__Work instructions__
How many lines in the records below contain the string "chart"? Answer with the number alone.

- - -

(** * A radix tree keyed by byte strings: model of [radix.go] and its properties

    The Go package keeps a compressed prefix tree behind pointers and mutates
    it in place.  Every node is referenced by exactly one edge (or by the
    tree, for the root), so a node and everything below it is modelled as a
    value of an inductive type, and a write through a node pointer becomes
    the replacement of that node inside its parent's edge slice.

    - a Go [string] is a sequence of bytes: [list ascii];
    - [for { ... }] loops take a fuel argument; the public operations supply
      more fuel than the tree is high, which is shown to be enough, and a
      loop that returns with some fuel returns the same with more;
    - [panic] and the exhaustion of fuel are two outcomes of the [result]
      type, distinct from a normal return;
    - [t.size] is a Go [int].  It counts live leaves, each of which occupies
      memory, so it stays far below the range of [int]; it is modelled in
      [Z] without wrap-around. *)

From stdpp Require Import gmap strings list fin_maps sorting.
From Stdlib Require Import ZArith Ascii.
Lemma readEntry_Ok (root : ContentRoot) (file : string) (text : FileText) :
  readEntry root file = Ok text ->
  exists entries e,
    root = Some entries /\ In e entries /\
    name e = file /\ kind e = RegularFile text.
Proof.
  unfold readEntry. destruct root as [entries|]; [|discriminate].
  destruct (find _ entries) as [e|] eqn:Hfind; [|discriminate].
  apply find_some in Hfind as [Hin Hname]. apply String.eqb_eq in Hname.
  destruct (kind e) as [text'|] eqn:Hk; [|discriminate].
  intros [= ->]. exists entries, e. auto.
Qed.


Lemma readEntry_hasDocument (root : ContentRoot) (slug : string) (text : FileText) :
  readEntry root (slug +:+ ".mdx") = Ok text -> hasDocument root slug.
Proof.
  intros Hr. apply readEntry_Ok in Hr as (entries & e & -> & Hin & Hname & Hk).
  exists entries, e. unfold isFile. rewrite Hk. auto.
Qed.

(** In a directory whose entries are well named, reading an entry by its
    name finds that entry. *)
Lemma readFile_entry `{Runtime} (entries : list Dirent) (e : Dirent) (text : FileText) :
  wellNamed entries -> In e entries -> kind e = RegularFile text ->
  readFile (Some entries) (name e) = Ok text.
Proof.
  intros [Hnd Hplain] Hin Hk.
  rewrite List.Forall_forall in Hplain.
  rewrite readFile_plainName by (apply Hplain, Hin).
  pose proof (find_by_name entries e Hnd Hin) as Hfind.
  unfold readEntry, Dirent in *. rewrite Hfind, Hk. reflexivity.
Qed.
(** * d3-angular: circular pack chart

    A shallow embedding of the layout and label-fitting code of
    [CircularPackChart] (chart renderer) and of the hover helper of the
    interactions module, together with the properties stated for them;
    and, around them, of the data processing, of the drawing, rendering and
    resizing of the chart, of the click listeners and of the component that
    holds the chart, with further properties of theirs.

    - JavaScript numbers are IEEE 754 binary64 values: [float] with the
      primitive operations, which round as JavaScript does; NaN, the
      infinities and the two zeros are numbers like the others.
    - JavaScript strings are [string]s, a character being a code unit.
    - JavaScript [Map]s and plain objects keyed by strings are [gmap string].
    - [this.nodes] is a store of circle nodes; a node reference is its index
      in the store, and [===] on nodes is equality of indices.
    - A [throw] is the [Throw] outcome of the [result] type; an operation
      that mutates the store returns the store it leaves together with the
      way it ends.
    - The 2D canvas context that measures text is a parameter of the label
      code, which throws when there is none.
    - The layout of d3 ([hierarchy], [sum], [sort], [pack]) is a parameter
      of the chart; a value of type [unknown] or [any] is a JSON value or
      [undefined].
    - An event listener is the function it runs; the timers of the window
      are explicit state.

    The definitions come first, each under the name it has in the source;
    the properties follow, one module of facts for each part of the code. *)

From Stdlib Require Import ZArith Floats Bool List Ascii String Lia.
From stdpp Require Import base option list gmap strings.

Local Open Scope string_scope.
Set Warnings "-inexact-float".

(** ** JavaScript numbers *)

Module Js.

Abbreviation number := float.

(** [ToBoolean] on a number: [0], [-0] and [NaN] are falsy. *)
Definition truthy (a : number) : bool := negb (is_zero a || is_nan a).

(** [a || b] on numbers. *)
Definition or (a b : number) : number := if truthy a then a else b.

(** [a > b] *)
Definition gtb (a b : number) : bool := (b <? a)%float.

(** [Math.max(a, b)]: NaN if either argument is NaN; [+0] is larger than
    [-0]. *)
Definition max (a b : number) : number :=
  if is_nan a || is_nan b then nan
  else if (b <? a)%float then a
  else if (a <? b)%float then b
  else if get_sign a then b else a.

(** [Math.min(a, b)]: NaN if either argument is NaN; [-0] is smaller than
    [+0]. *)
Definition min (a b : number) : number :=
  if is_nan a || is_nan b then nan
  else if (a <? b)%float then a
  else if (b <? a)%float then b
  else if get_sign a then a else b.

End Js.

(** ** Exceptions *)

Inductive exn : Type :=
| Error (message : string)
| TypeError (message : string).

(** A call either returns a value or throws. *)
Inductive result (A : Type) : Type :=
| Ok (a : A)
| Throw (e : exn).

Arguments Ok {A} a.
Arguments Throw {A} e.

#[global] Instance result_ret : MRet result := @Ok.
#[global] Instance result_bind : MBind result :=
  fun A B f m => match m with Ok a => f a | Throw e => Throw e end.
#[global] Instance result_fmap : FMap result :=
  fun A B f m => match m with Ok a => Ok (f a) | Throw e => Throw e end.

(** ** Data model (shared types and the d3 hierarchy) *)

Module NodeData.
(** [NodeData] of the shared types; the [children] of a datum are carried
    by the hierarchy node that wraps it. *)
Record t : Type := mk {
  name : string;
  population : option Js.number;
  wikipedia : option string;
  flag : option string;
  landAreaKM2 : option Js.number
}.
End NodeData.

Module Node.
(** [d3.HierarchyCircularNode<NodeData>], with the members the chart reads.
    [parent] and [children] refer to nodes of the same store by index; d3
    leaves [children] undefined on a leaf.  [x], [y] and [r] are numbers, as
    their type declares: the tests of [x] and [y] against [undefined] in
    [positionRegionCircles] always pass. *)
Record t : Type := mk {
  data : NodeData.t;
  depth : nat;
  parent : option nat;
  children : option (list nat);
  x : Js.number;
  y : Js.number;
  r : Js.number
}.
End Node.

(** ** Strings *)

(** [s.includes(pattern)] *)
Definition includes (s pattern : string) : bool :=
  match index 0 pattern s with Some _ => true | None => false end.

(** [s.charAt(0)] *)
Definition charAt0 (s : string) : string := substring 0 1 s.

(** [s.split(sep)] for a one-character separator: never empty, and an empty
    string between two adjacent separators. *)
Fixpoint split (sep : ascii) (s : string) : list string :=
  match s with
  | EmptyString => [EmptyString]
  | String c rest =>
      if Ascii.eqb c sep then EmptyString :: split sep rest
      else match split sep rest with
           | w :: ws => String c w :: ws
           | [] => [String c EmptyString]
           end
  end.

(** ** Text fitting *)

Module TextFitter.
Section WithCanvas.

(** [document.createElement('canvas').getContext('2d')]: the 2D context,
    when there is one, measures a text at a font size in sans-serif. *)
Variable getContext : option (Js.number -> string -> Js.number).
Fixpoint write_fields (w : DataWriter) (fs : list field) : outcome (bool * DataWriter) :=
  match fs with
  | [] => Ret (true, w)
  | f :: fs => p <- write_field w f ;; if p.1 then write_fields p.2 fs else Ret (false, p.2)
  end.
Fixpoint read_fields (r : DataReader) (fs : list field)
  : outcome (option (list field) * DataReader) :=
  match fs with
  | [] => Ret (Some [], r)
  | f :: fs =>
      p <- read_field r f ;;
      match p.1 with
      | None => Ret (None, p.2)
      | Some v => q <- read_fields p.2 fs ;; Ret (cons v <$> q.1, q.2)
      end
  end.

Definition field_bytes (f : field) : list Z :=
  match f with
  | F8 v => be_bytes 1 v | F16 v => be_bytes 2 v | F32 v => be_bytes 4 v
  | F64 v => be_bytes 8 v | FBytes d => d
  end.
Definition fields_bytes (fs : list field) : list Z := concat (field_bytes <$> fs).

Lemma field_bytes_byte f : field_wf f -> byte_list (field_bytes f).
Proof. destruct f; cbn; auto with word. Qed.

Lemma write_field_bytes w f :
  field_wf f -> write_field w f = DataWriter_writeBytes w (field_bytes f).
Proof.
  destruct f; cbn; intros.
  - unfold DataWriter_writeUInt8. by rewrite le_bytes_1, be_bytes_1.
  - apply writeUInt16_bytes.
  - apply writeUInt32_bytes.
  - by apply writeUInt64_bytes.
  - done.
Qed.

Lemma write_fields_ok fs w :
  Forall field_wf fs -> DataWriter_wf w ->
  dw_length_ w + zlen (fields_bytes fs) <= dw_capacity_ w ->
  exists w', write_fields w fs = Ret (true, w') /\ dw_append w (fields_bytes fs) w'.
Proof.
  intros Hfs. revert w. induction Hfs as [|f fs Hf Hfs IH]; intros w Hw Hfit.
  - exists w. split; [done|]. unfold dw_append, fields_bytes. cbn.
    rewrite app_nil_r. split_and!; try done. change (zlen (@nil Z)) with 0. lia.
  - unfold fields_bytes in *. cbn [fmap list_fmap concat] in Hfit.
    rewrite zlen_app in Hfit.
    pose proof (zlen_nonneg (concat (field_bytes <$> fs))).
    destruct (writeBytes_ok w (field_bytes f) Hw (field_bytes_byte _ Hf) ltac:(lia))
      as (w1 & E1 & (Hw1 & Hc1 & Hl1 & Hr1 & Hz1)).
    destruct (IH w1 Hw1 ltac:(lia)) as (w2 & E2 & (Hw2 & Hc2 & Hl2 & Hr2 & Hz2)).
    exists w2. cbn [write_fields]. rewrite write_field_bytes, E1 by done. cbn.
    split; [done|]. split_and!; try done; try lia.
    + change (concat (field_bytes <$> f :: fs))
        with (field_bytes f ++ concat (field_bytes <$> fs)). rewrite zlen_app. lia.
    + rewrite Hr2, Hr1, <- app_assoc. done.
Qed.

Lemma read_field_ok r f k :
  DataReader_wf r -> field_wf f -> dr_rest r = field_bytes f ++ k ->
  exists r', read_field r f = Ret (Some f, r') /\
    dr_advance r (field_bytes f) r' /\ dr_rest r' = k.
Proof.
  intros Hr Hf E. destruct f; cbn in *.
  - destruct (readUInt8_app r v k) as (r' & -> & ?); try done. by exists r'.
  - destruct (readUInt16_app r v k) as (r' & -> & ?); try done. by exists r'.
  - destruct (readUInt32_app r v k) as (r' & -> & ?); try done. by exists r'.
  - destruct (readUInt64_app r v k) as (r' & -> & ?); try done. by exists r'.
  - destruct (readBytes_app r d k) as (r' & -> & ?); try done. by exists r'.
Qed.

Lemma read_fields_ok fs r k :
  DataReader_wf r -> Forall field_wf fs -> dr_rest r = fields_bytes fs ++ k ->
  exists r', read_fields r fs = Ret (Some fs, r') /\ DataReader_wf r' /\
    dr_pos_ r' = dr_pos_ r + zlen (fields_bytes fs) /\ dr_rest r' = k.
Proof.
  intros Hr Hfs. revert r Hr. induction Hfs as [|f fs Hf Hfs IH]; intros r Hr E.
  - exists r. split_and!; try done. change (zlen (fields_bytes [])) with 0. lia.
  - unfold fields_bytes in *. cbn [fmap list_fmap concat] in *.
    rewrite <- app_assoc in E.
    destruct (read_field_ok r f _ Hr Hf E) as (r1 & E1 & Ha & Hk).
    destruct Ha as (Hr1 & _ & _ & Hp & _).
    destruct (IH r1 Hr1 Hk) as (r2 & E2 & Hr2 & Hp2 & Hk2).
    exists r2. cbn [read_fields]. rewrite E1. cbn. rewrite E2. cbn.
    split_and!; try done. rewrite zlen_app. lia.
Qed.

- - -

__Result of the exercise__
6